First, the test is completely dependent on the subject voiding his bladder and then waiting 20 minutes for fresh urine to be secreted into the bladder for a more representative sample. And it is virtually impossible for an individual to completely void his bladder: There will usually be about 10cc of old urine left. This urine will combine with approximately 20cc of fresh urine produced during the wait, resulting in a sample that is one-third old urine — a sample that will contain alcohol from many hours before the subect was driving.

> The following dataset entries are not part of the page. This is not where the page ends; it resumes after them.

(** A tap cancelled by the system, then a late move and a late release. *)
Lemma canvas_gesture_ends_the_stroke_witness :
  CV.run {| CV.width := 300; CV.height := 200; CV.strokeColor := "#000000";
            CV.strokeWidth := 3; CV.backgroundColor := "#ffffff";
            CV.onSignatureChange := true |}
    {| CV.state := {| CV.isDrawing := false |};
       CV.canvas := Some {| CV.provides2d := true |};
       CV.context := Some CV.Context2d; CV.last := None |}
    [CV.onPanResponderGrant (touch 0 0); CV.onPanResponderMove (touch 10 0);
     CV.onPanResponderTerminate;
     CV.onPanResponderMove (touch 20 0); CV.onPanResponderRelease]
  = Some ({| CV.state := {| CV.isDrawing := false |};
             CV.canvas := Some {| CV.provides2d := true |};
             CV.context := Some CV.Context2d; CV.last := None |},
          [CV.BeginPath; CV.MoveTo 0 0; CV.QuadraticCurveTo 0 0 5 0; CV.Stroke;
           CV.ToDataURL]).
Proof.
  exact (canvas_gesture_ends_the_stroke
           {| CV.width := 300; CV.height := 200; CV.strokeColor := "#000000";
              CV.strokeWidth := 3; CV.backgroundColor := "#ffffff";
              CV.onSignatureChange := true |}
           {| CV.state := {| CV.isDrawing := false |};
              CV.canvas := Some {| CV.provides2d := true |};
              CV.context := Some CV.Context2d; CV.last := None |}
           (touch 0 0) [touch 10 0] true
           [CV.onPanResponderMove (touch 20 0); CV.onPanResponderRelease]
           eq_refl eq_refl).
Defined.
(** * Yatube posts application: the view layer of [posts/views.py]

    A shallow embedding of the request handlers of [posts/views.py] and of
    the framework services they call (the paginator, the [login_required]
    and [cache_page] decorators, [get_object_or_404], model forms), followed
    by the properties of the handlers.

    The relational store is a record of tables (lists of rows).  The
    handlers are computations in a state-and-exception monad; its state
    holds the tables, the page cache, the wall clock as the request reads
    it, and a count of the querysets that the handlers have had the store
    evaluate.

    Three services lie outside the application and are parameters of the
    model: Python's [int] on strings, the decoder behind the image field,
    and the storage that names an uploaded file. *)

From Stdlib Require Import ZArith Ascii String List Lia.
From stdpp Require Import base option list gmap strings.

Local Open Scope string_scope.
Local Open Scope Z_scope.
(** * semantic_world.spatial_types: symbolic geometry layer

    A shallow embedding of [spatial_types.py].  The Python functions are
    Rocq functions that build symbolic expressions; the expressions of the
    algebra engine ([ca.SX]) are an inductive type with an evaluation
    function over the reals.  Python exceptions are an explicit result
    type, mutable objects are passed as explicit state. *)

From Stdlib Require Import Reals Lra Lia ZArith List Ascii String RNsatz.
From stdpp Require Import gmap strings.
Import ListNotations.

Open Scope R_scope.

(** * Python results: a value or a raised exception *)

Inductive exn : Type :=
| TypeError
| AssertionError
| ValueError
| KeyError
| IndexError
| ArithmeticError   (* Python's own arithmetic on numbers *)
| RecursionError
| EngineError.      (* an exception raised inside the algebra engine *)

Inductive result (A : Type) : Type :=
| Ok (a : A)
| Raise (e : exn).
Arguments Ok {A} a.
Arguments Raise {A} e.

Definition bind {A B : Type} (m : result A) (k : A -> result B) : result B :=
  match m with
  | Ok a => k a
  | Raise e => Raise e
  end.

Notation "'let*' x ':=' m 'in' k" := (bind m (fun x => k))
  (at level 10, x pattern, m at level 100, k at level 200).

Definition raises {A : Type} (m : result A) : Prop := exists e, m = Raise e.

(** Option binding, used by the evaluator. *)
Definition obind {A B : Type} (m : option A) (k : A -> option B) : option B :=
  match m with
  | Some a => k a
  | None => None
  end.

Notation "'let?' x ':=' m 'in' k" := (obind m (fun x => k))
  (at level 10, x pattern, m at level 100, k at level 200).

(** * The algebra engine: scalar expressions *)

(** The engine ([casadi]) is a library the module builds on.  What is kept
    of it: an expression is a tree over constants and symbols, without the
    simplifications the engine applies on the way (they keep the value); a
    symbol is known by its name, as all symbols of the module come from the
    registry of [Symbol]; numbers are real numbers, and an operation whose
    result is no real number (a division by 0, the root of a negative
    number) has no value. *)

Module Engine.

Inductive unop : Type := OpNeg | OpNot | OpSqrt | OpFabs | OpAcos | OpSin | OpCos.

Inductive binop : Type :=
| OpAdd | OpSub | OpMul | OpDiv | OpPow
| OpLt | OpLe | OpEq | OpNe
| OpAnd | OpOr
| OpFmin | OpFmax.

(** One scalar entry of a [ca.SX]. *)
Inductive sx : Type :=
| Const (c : R)
| Sym (name : string)
| Un (o : unop) (a : sx)
| Bin (o : binop) (a b : sx)
| IfElse (c a b : sx).

Definition truth (b : bool) : R := if b then 1 else 0.

Definition Rzero (x : R) : bool := if Req_dec_T x 0 then true else false.
Definition Req_b (x y : R) : bool := if Req_dec_T x y then true else false.
Definition Rlt_b (x y : R) : bool := if Rlt_dec x y then true else false.
Definition Rle_b (x y : R) : bool := if Rle_dec x y then true else false.

(** [pow] of the C library on the reals: undefined (NaN or infinite) results
    are [None]. *)
Definition is_integer (y : R) : bool := Req_b y (IZR (Int_part y)).

Definition pow_real (x y : R) : option R :=
  if Rlt_b 0 x then Some (Rpower x y)
  else if Rzero x then
         (if Rzero y then Some 1 else if Rlt_b 0 y then Some 0 else None)
  else if is_integer y then Some (powerRZ x (Int_part y))
  else None.

Definition eval_unop (o : unop) (x : R) : option R :=
  match o with
  | OpNeg => Some (- x)
  | OpNot => Some (truth (Rzero x))
  | OpSqrt => if Rlt_b x 0 then None else Some (sqrt x)
  | OpFabs => Some (Rabs x)
  | OpAcos => if Rle_b (-1) x && Rle_b x 1 then Some (acos x) else None
  | OpSin => Some (sin x)
  | OpCos => Some (cos x)
  end.

Definition eval_binop (o : binop) (x y : R) : option R :=
  match o with
  | OpAdd => Some (x + y)
  | OpSub => Some (x - y)
  | OpMul => Some (x * y)
  | OpDiv => if Rzero y then None else Some (x / y)
  | OpPow => pow_real x y
  | OpLt => Some (truth (Rlt_b x y))
  | OpLe => Some (truth (Rle_b x y))
  | OpEq => Some (truth (Req_b x y))
  | OpNe => Some (truth (negb (Req_b x y)))
  | OpAnd => Some (truth (negb (Rzero x) && negb (Rzero y)))
  | OpOr => Some (truth (negb (Rzero x) || negb (Rzero y)))
  | OpFmin => Some (Rmin x y)
  | OpFmax => Some (Rmax x y)
  end.

(** Numeric value of an expression under a binding of its symbols.  The
    ternary node selects: only the chosen branch has to be defined. *)
Fixpoint eval (rho : string -> option R) (e : sx) : option R :=
  match e with
  | Const c => Some c
  | Sym name => rho name
  | Un o a => let? x := eval rho a in eval_unop o x
  | Bin o a b => let? x := eval rho a in let? y := eval rho b in eval_binop o x y
  | IfElse c a b =>
      let? v := eval rho c in if Rzero v then eval rho b else eval rho a
  end.

(** Symbols an expression depends on, in order of occurrence. *)
Fixpoint symvar (e : sx) : list string :=
  match e with
  | Const _ => []
  | Sym name => [name]
  | Un _ a => symvar a
  | Bin _ a b => symvar a ++ symvar b
  | IfElse c a b => symvar c ++ symvar a ++ symvar b
  end.

(** The empty binding: [ca.evalf] of an expression without free symbols. *)
Definition no_binding : string -> option R := fun _ => None.

(** ** Matrices: shape and dense column-major entries *)

Record matrix (A : Type) : Type := mkMatrix {
  size1 : nat;            (* rows *)
  size2 : nat;            (* columns *)
  entries : list A        (* column by column *)
}.
Arguments mkMatrix {A} size1 size2 entries.
Arguments size1 {A} m.
Arguments size2 {A} m.
Arguments entries {A} m.

Definition SX : Type := matrix sx.

Definition wf {A : Type} (m : matrix A) : Prop :=
  length (entries m) = (size1 m * size2 m)%nat.

Definition shape {A : Type} (m : matrix A) : nat * nat := (size1 m, size2 m).

Definition is_scalar {A : Type} (m : matrix A) : bool :=
  (size1 m =? 1)%nat && (size2 m =? 1)%nat.

Definition scalar (e : sx) : SX := mkMatrix 1 1 [e].
Definition SX_sym (name : string) : SX := scalar (Sym name).
Definition SX_num (c : R) : SX := scalar (Const c).
Definition SX_empty : SX := mkMatrix 0 0 [].
Definition column (l : list sx) : SX := mkMatrix (length l) 1 l.

Definition mmap {A B : Type} (f : A -> B) (m : matrix A) : matrix B :=
  mkMatrix (size1 m) (size2 m) (map f (entries m)).

(** Two operands of an element-wise operation: a 1x1 operand is spread over
    the other one, equal shapes pair entry by entry, other shapes are
    refused by the engine. *)
Definition same_shape {A B : Type} (a : matrix A) (b : matrix B) : bool :=
  ((size1 a =? size1 b) && (size2 a =? size2 b))%nat.

Definition broadcast {A B : Type} (a : matrix A) (b : matrix B)
  : result (matrix (A * B)) :=
  if is_scalar a then
    match entries a with
    | [x] => Ok (mmap (fun y => (x, y)) b)
    | _ => Raise EngineError
    end
  else if is_scalar b then
    match entries b with
    | [y] => Ok (mmap (fun x => (x, y)) a)
    | _ => Raise EngineError
    end
  else if same_shape a b
  then Ok (mkMatrix (size1 a) (size2 a) (combine (entries a) (entries b)))
  else Raise EngineError.

Definition binary (o : binop) (a b : SX) : result SX :=
  let* p := broadcast a b in Ok (mmap (fun '(x, y) => Bin o x y) p).

Definition unary (o : unop) (a : SX) : SX := mmap (Un o) a.

(** [ca.gt] and [ca.ge] are [lt] and [le] with the operands exchanged. *)
Definition ca_eq (a b : SX) : result SX := binary OpEq a b.
Definition ca_le (a b : SX) : result SX := binary OpLe a b.
Definition ca_lt (a b : SX) : result SX := binary OpLt a b.
Definition ca_gt (a b : SX) : result SX := binary OpLt b a.
Definition ca_ge (a b : SX) : result SX := binary OpLe b a.
Definition ca_fmin (a b : SX) : result SX := binary OpFmin a b.
Definition ca_fmax (a b : SX) : result SX := binary OpFmax a b.

(** [ca.if_else(c, a, b)]: an entry-wise select. *)
Definition ca_if_else (c a b : SX) : result SX :=
  let* ca := broadcast c a in
  let* cb := broadcast c b in
  let* p := broadcast ca cb in
  Ok (mmap (fun '((c', x), (_, y)) => IfElse c' x y) p).

(** Linear indexing [s[i]] and [s[i, j]]. *)
Definition get_lin (s : SX) (i : nat) : result SX :=
  match nth_error (entries s) i with
  | Some e => Ok (scalar e)
  | None => Raise EngineError
  end.

Definition get_ij (s : SX) (i j : nat) : result SX :=
  if ((i <? size1 s) && (j <? size2 s))%nat
  then get_lin s (i + j * size1 s)
  else Raise EngineError.

(** Replace the entry at a position of the list (the position exists). *)
Fixpoint set_nth {A : Type} (l : list A) (i : nat) (x : A) : option (list A) :=
  match l, i with
  | [], _ => None
  | _ :: t, O => Some (x :: t)
  | h :: t, S k => match set_nth t k x with
                   | Some t' => Some (h :: t')
                   | None => None
                   end
  end.

(** [s[i] = v] and [s[i, j] = v] for a 1x1 value [v]. *)
Definition set_lin (s : SX) (i : nat) (v : SX) : result SX :=
  match entries v with
  | [e] =>
      if is_scalar v then
        match set_nth (entries s) i e with
        | Some l => Ok (mkMatrix (size1 s) (size2 s) l)
        | None => Raise EngineError
        end
      else Raise EngineError
  | _ => Raise EngineError
  end.

Definition set_ij (s : SX) (i j : nat) (v : SX) : result SX :=
  if ((i <? size1 s) && (j <? size2 s))%nat
  then set_lin s (i + j * size1 s) v
  else Raise EngineError.
(** [alerts.slice(activeAlerts.length)], shown as the older alerts. *)
Definition olderAlerts (now : float) (alerts : list Alert) : list Alert :=
  drop (length (activeAlerts now alerts)) alerts.

End Active.

(** [clearAllAlerts()]: after the confirmation, [onClearAlert(index)] for
    every index of the [alerts] prop, which is the ledger of the state;
    [onClearAlert] is [handleClearAlert], whose updates apply in turn. *)
Definition clearAllAlerts (confirmed : bool) (s : state) : state :=
  if confirmed
  then fold_left (fun s index => handleClearAlert index s)
         (seq 0 (length (alerts s))) s
  else s.

(** The elements at the positions 1, 3, 5, ... of a list. *)
Fixpoint odd_positions {A : Type} (l : list A) : list A :=
  match l with
  | _ :: x :: rest => x :: odd_positions rest
  | _ => []
  end.

End AlertStatus.

(** ** The detection log ([src/components/DetectionLog.jsx]) *)

Module DetectionLog.
Import Str App.

(** [s.toLowerCase()] on the letters A to Z; the other code units are
    kept. *)
Definition lower (c : ascii) : ascii :=
  let n := nat_of_ascii c in
  if Nat.leb 65 n && Nat.leb n 90 then ascii_of_nat (n + 32) else c.

Fixpoint toLowerCase (s : string) : string :=
  match s with
  | EmptyString => EmptyString
  | String c s' => String (lower c) (toLowerCase s')
  end.

(** [s.includes(pat)]. *)
Fixpoint includes (pat s : string) : bool :=
  startsWith pat s
  || match s with
     | EmptyString => false
     | String _ s' => includes pat s'
     end.

(** The test of the [filter] that makes [filteredHistory]. *)
Definition keeps (filterType : string) (item : HistoryItem) : bool :=
  if String.eqb filterType "all" then true
  else if String.eqb filterType "threats-only" then detected item
  else includes filterType (toLowerCase (history_type item)).

Definition filteredHistory (filterType : string) (hs : list HistoryItem)
  : list HistoryItem :=
  List.filter (keeps filterType) hs.

Definition threatCount (hs : list HistoryItem) : nat :=
  length (List.filter detected hs).

Definition safeCount (hs : list HistoryItem) : nat :=
  length hs - threatCount hs.

(** [toggleExpand(index)]. *)
Definition toggleExpand (index : nat) (expandedIndex : option nat)
  : option nat :=
  match expandedIndex with
  | Some i => if Nat.eqb i index then None else Some index
  | None => Some index
  end.

(** [clearLog()], [onClearLog] being [handleClearLog]. *)
Definition clearLog (confirmed : bool) (s : state) : state :=
  if confirmed then handleClearLog s else s.

End DetectionLog.

(** ** The result card ([src/components/DetectionResult.jsx]) *)

Module DetectionResult.
Import App.

(** [hasDetections] of [renderFireSmokeResult], on [result.detections]. *)
Definition hasDetections (ds : option (list Detection)) : bool :=
  Nat.ltb 0 (length (default [] ds)).

(** [isHighRisk] of [renderSatelliteResult]: [result.wildfire || 0]
    compared with one half. *)
Definition isHighRisk (wildfire : option float) : bool :=
  let wildfireProb :=
    match wildfire with
    | Some w => if negb (PrimFloat.eqb w 0%float) && PrimFloat.eqb w w
                then w else 0%float
    | None => 0%float
    end in
  PrimFloat.ltb 0.5%float wildfireProb.

(** The [type] prop of the card: the tab the page shows when the card is
    rendered. *)
Inductive tab : Type := FireSmokeTab | SatelliteTab.

(** [activeTab] when the handler of the run started: [isFireSmoke] decides
    which request is made. *)
Definition run_tab (result : batch_result) : tab :=
  match result with
  | FireSmokeResult _ => FireSmokeTab
  | SatelliteResult _ => SatelliteTab
  end.

Definition other_tab (t : tab) : tab :=
  match t with
  | FireSmokeTab => SatelliteTab
  | SatelliteTab => FireSmokeTab
  end.

(** [result.detections] and [result.wildfire] of the stored result,
    [None] standing for [undefined]. *)
Definition stored_detections (result : detection_result)
  : option (list Detection) :=
  match result with
  | StreamSummary ds _ _ => Some ds
  | BatchResult (FireSmokeResult ds) => ds
  | BatchResult (SatelliteResult _) => None
  end.

Definition stored_wildfire (result : detection_result) : option float :=
  match result with
  | BatchResult (SatelliteResult w) => w
  | _ => None
  end.

(** Whether the card rendered for [result] announces a threat: the
    renderer is chosen by the [type] prop, not by the result. *)
Definition shows_threat (type : tab) (result : detection_result) : bool :=
  match type with
  | FireSmokeTab => hasDetections (stored_detections result)
  | SatelliteTab => isHighRisk (stored_wildfire result)
  end.

End DetectionResult.

(** ** The camera component: camera and monitoring controls *)

Module Monitoring.
Import App Webcam.

(** The component around the network connection: the selected mode, the
    local stream (the number of its tracks that are live) and whether the
    video element shows it, the capture timer held in [intervalRef], and
    the interval timers of the page that are running. *)
Record component : Type := {
  mode : cameraMode;
  network : camera;
  streamRef : option nat;
  video_srcObject : bool;
  intervalRef : option nat;
  running : list nat;
  next_timer : nat;
  statistics : stats
}.

Definition with_network (c : camera) (w : component) : component :=
  {| mode := mode w; network := c; streamRef := streamRef w;
     video_srcObject := video_srcObject w; intervalRef := intervalRef w;
     running := running w; next_timer := next_timer w;
     statistics := statistics w |}.

Definition with_stream (st : option nat) (shown : bool) (w : component)
  : component :=
  {| mode := mode w; network := network w; streamRef := st;
     video_srcObject := shown; intervalRef := intervalRef w;
     running := running w; next_timer := next_timer w;
     statistics := statistics w |}.

Definition with_timer (ref : option nat) (timers : list nat) (next : nat)
    (w : component) : component :=
  {| mode := mode w; network := network w; streamRef := streamRef w;
     video_srcObject := video_srcObject w; intervalRef := ref;
     running := timers; next_timer := next; statistics := statistics w |}.

Definition with_statistics (st : stats) (w : component) : component :=
  {| mode := mode w; network := network w; streamRef := streamRef w;
     video_srcObject := video_srcObject w; intervalRef := intervalRef w;
     running := running w; next_timer := next_timer w; statistics := st |}.

(** [stopCamera()] as written for the mode [m] its closure holds. *)
Definition stopCamera (m : cameraMode) (w : component) : component :=
  match m with
  | Local =>
      with_network (set_status false (error (network w)) (network w))
        (with_stream None false w)
  | Network => with_network (stopCamera_network (network w)) w
  end.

Second, the concentration of alcohol in the blood is arrived at by assuming that the amount of alcohol in the urine is 1.33 times greater. In other words, a partition ratio of 1.33:1 is used. And as I’ve written in an earlier post concerning breath-to-blood partition ratios (” ), this is only an average: the ratio varies from person to person and within one person from moment to moment. Translated into practical consequences, a person with a blood-urine ratio of 2.0:1 who has, for example, a true blood-alcohol level of .06% will have his urine sample analyzed as indicating a blood-alcohol level of .10% — that is, a presumably sober person will be “scientifically” proven to be under the influence of alcohol.
Third, urine often contains a yeast called Candida albicans. This organism has an interesting characteristic: it manufactures alcohol in the urine (caused by the interaction with glucose). This “immaculate conception” of alcohol in the bladder has been confirmed by numerous scientific studies. See, for example, “Bladder Beer — A New Clinical Observation”, 95 Transactions of the American Clinical Climatological Association 34.
To make things more interesting, Candida albicans is also unaffected by preservatives added by the police to urine specimens. In other words, alcohol will continue to be produced inside the evidence vial for days until it is finally analyzed at the crime lab.